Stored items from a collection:
• • •

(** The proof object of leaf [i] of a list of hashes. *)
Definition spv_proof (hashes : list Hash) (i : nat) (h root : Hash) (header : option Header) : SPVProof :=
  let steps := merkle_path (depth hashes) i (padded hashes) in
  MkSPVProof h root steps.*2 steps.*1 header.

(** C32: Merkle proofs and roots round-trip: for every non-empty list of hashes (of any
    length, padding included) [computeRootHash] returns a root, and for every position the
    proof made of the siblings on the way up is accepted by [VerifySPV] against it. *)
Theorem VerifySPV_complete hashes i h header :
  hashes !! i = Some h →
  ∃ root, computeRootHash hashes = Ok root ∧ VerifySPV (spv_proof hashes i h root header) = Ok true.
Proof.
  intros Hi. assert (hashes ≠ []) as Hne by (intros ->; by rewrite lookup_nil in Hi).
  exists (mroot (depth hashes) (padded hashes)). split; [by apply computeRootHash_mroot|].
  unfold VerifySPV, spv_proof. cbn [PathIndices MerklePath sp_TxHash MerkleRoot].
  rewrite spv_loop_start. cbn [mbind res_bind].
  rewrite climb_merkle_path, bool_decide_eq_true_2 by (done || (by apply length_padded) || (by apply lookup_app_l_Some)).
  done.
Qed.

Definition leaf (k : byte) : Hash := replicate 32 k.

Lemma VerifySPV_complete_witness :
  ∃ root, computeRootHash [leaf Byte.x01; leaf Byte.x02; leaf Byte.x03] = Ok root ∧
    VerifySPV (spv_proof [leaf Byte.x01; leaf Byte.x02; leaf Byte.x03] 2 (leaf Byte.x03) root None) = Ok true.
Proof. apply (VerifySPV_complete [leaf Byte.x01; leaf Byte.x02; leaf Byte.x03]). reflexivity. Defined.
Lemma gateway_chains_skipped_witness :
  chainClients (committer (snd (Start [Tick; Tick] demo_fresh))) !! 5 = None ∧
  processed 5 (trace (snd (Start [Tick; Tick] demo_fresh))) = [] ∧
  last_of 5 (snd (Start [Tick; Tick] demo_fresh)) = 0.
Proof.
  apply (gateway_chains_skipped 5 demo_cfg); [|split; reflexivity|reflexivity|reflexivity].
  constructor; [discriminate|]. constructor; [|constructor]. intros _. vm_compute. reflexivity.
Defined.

• • •

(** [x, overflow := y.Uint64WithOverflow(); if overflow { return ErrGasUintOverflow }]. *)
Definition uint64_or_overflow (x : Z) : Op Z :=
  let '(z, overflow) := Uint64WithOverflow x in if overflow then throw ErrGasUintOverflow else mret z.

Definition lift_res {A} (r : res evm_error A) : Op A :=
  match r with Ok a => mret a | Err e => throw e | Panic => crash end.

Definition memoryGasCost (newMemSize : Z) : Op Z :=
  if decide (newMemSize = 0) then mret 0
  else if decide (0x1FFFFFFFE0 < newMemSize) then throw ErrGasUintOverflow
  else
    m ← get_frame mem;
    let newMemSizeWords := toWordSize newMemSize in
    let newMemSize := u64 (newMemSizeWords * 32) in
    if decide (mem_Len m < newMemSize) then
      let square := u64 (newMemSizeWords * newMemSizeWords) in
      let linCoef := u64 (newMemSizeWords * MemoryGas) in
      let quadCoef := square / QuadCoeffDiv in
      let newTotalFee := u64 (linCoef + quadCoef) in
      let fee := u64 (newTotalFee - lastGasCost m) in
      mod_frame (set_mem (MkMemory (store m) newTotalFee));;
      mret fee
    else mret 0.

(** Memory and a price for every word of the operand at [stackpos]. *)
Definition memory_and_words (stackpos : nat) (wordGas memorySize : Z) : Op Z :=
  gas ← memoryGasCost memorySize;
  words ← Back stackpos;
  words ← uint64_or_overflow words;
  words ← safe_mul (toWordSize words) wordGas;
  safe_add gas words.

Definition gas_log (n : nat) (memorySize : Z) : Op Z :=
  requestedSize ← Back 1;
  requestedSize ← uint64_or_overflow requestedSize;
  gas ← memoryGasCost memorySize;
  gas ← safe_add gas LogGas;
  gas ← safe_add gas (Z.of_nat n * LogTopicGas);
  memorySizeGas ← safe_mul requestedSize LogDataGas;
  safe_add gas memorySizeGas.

• • •

WORK INSTRUCTION:
Only one stretch of the data above is needed. Restate it word for word, from the line containing "(** The proof" through the line containing "rewrite spv_loop_start. cbn", both ends included.

ANSWER TO THE EXERCISE:
(** The proof object of leaf [i] of a list of hashes. *)
Definition spv_proof (hashes : list Hash) (i : nat) (h root : Hash) (header : option Header) : SPVProof :=
  let steps := merkle_path (depth hashes) i (padded hashes) in
  MkSPVProof h root steps.*2 steps.*1 header.

(** C32: Merkle proofs and roots round-trip: for every non-empty list of hashes (of any
    length, padding included) [computeRootHash] returns a root, and for every position the
    proof made of the siblings on the way up is accepted by [VerifySPV] against it. *)
Theorem VerifySPV_complete hashes i h header :
  hashes !! i = Some h →
  ∃ root, computeRootHash hashes = Ok root ∧ VerifySPV (spv_proof hashes i h root header) = Ok true.
Proof.
  intros Hi. assert (hashes ≠ []) as Hne by (intros ->; by rewrite lookup_nil in Hi).
  exists (mroot (depth hashes) (padded hashes)). split; [by apply computeRootHash_mroot|].
  unfold VerifySPV, spv_proof. cbn [PathIndices MerklePath sp_TxHash MerkleRoot].
  rewrite spv_loop_start. cbn [mbind res_bind].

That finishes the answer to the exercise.